Lemma str_leb_trans s t u : String.leb s t = true -> String.leb t u = true -> String.leb s u = true.
Proof.
  unfold String.leb. revert t u.
  induction s as [|a s IH]; intros [|b t] [|c u]; simpl; try done.
  destruct (Ascii.compare a b) eqn:Eab; try done;
    destruct (Ascii.compare b c) eqn:Ebc; try done; intros Hst Htu.
  - apply Ascii.compare_eq_iff in Eab as ->. rewrite Ebc. eapply IH; eassumption.
  - apply Ascii.compare_eq_iff in Eab as ->. by rewrite Ebc.
  - apply Ascii.compare_eq_iff in Ebc as ->. by rewrite Eab.
  - by rewrite (ascii_compare_trans _ _ _ Eab Ebc).
Qed.

(** ** Proof automation shared by the development *)

(** Reduce one [let*] whose computation is known, and split on the rest. *)
Ltac inv_result :=
  repeat match goal with
  | H : Ok _ = Ok _ |- _ => injection H as H; try subst
  | H : Throw _ = Throw _ |- _ => injection H as H; try subst
  | H : Ok _ = Throw _ |- _ => discriminate H
  | H : Throw _ = Ok _ |- _ => discriminate H
  | H : rbind ?r _ = Ok _ |- _ =>
      let E := fresh "E" in destruct r eqn:E; simpl in H; [|discriminate H]
  end.

(** Case split on the innermost [match]/[if] scrutinee of a hypothesis or goal. *)
Ltac case_goal :=
  match goal with
  | |- context [match ?x with _ => _ end] =>
      lazymatch x with
      | context [match _ with _ => _ end] => fail
      | _ => let E := fresh "E" in destruct x eqn:E
      end
  end.

Ltac case_in H :=
  match type of H with
  | context [match ?x with _ => _ end] =>
      lazymatch x with
      | context [match _ with _ => _ end] => fail
      | _ => let E := fresh "E" in destruct x eqn:E
      end
  end.
Definition planPipelineReReview (stages : list Stage) (stageStates : list StageState)
    (rev : option string) (riskClass budgetOverride : val) : result ReReviewPlan :=
  match stages with
  | [] => Throw (TypeError "planPipelineReReview requires a non-empty pipeline")
  | _ =>
      let stateById := index_states stageStates in
      let* ds := planStages stateById rev stages 0 in
      let activeIndex := find_index not_clean ds in
      let* plan := resolveRemediationBudgetPlan stages riskClass default_cap budgetOverride in
      Ok {| rrRiskClass := normalizeRiskClass riskClass;
            rrRevisionRef := non_empty_text (text_or_empty rev);
            decisions := ds;
            complete := match activeIndex with None => true | Some _ => false end;
            activeStageIndex := activeIndex;
            activeStageId := match activeIndex with
                             | None => None
                             | Some i => planned_id <$> ds !! i
                             end;
            stagesToRun := match activeIndex with
                           | None => []
                           | Some i => map planned_id (drop i ds)
                           end;
            invalidatedStageIds :=
              match activeIndex with
              | None => []
              | Some i => map planned_id (filter_b hadPriorVerdicts (drop (S i) ds))
              end;
            budget := plan |}
  end.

____________

- [ABOUT THIS EXERCISE]:
Sift the data above for lines with "drop", then copy each one.

- [ANSWER TO THIS PROBLEM]:
                           | Some i => map planned_id (drop i ds)
              | Some i => map planned_id (filter_b hadPriorVerdicts (drop (S i) ds))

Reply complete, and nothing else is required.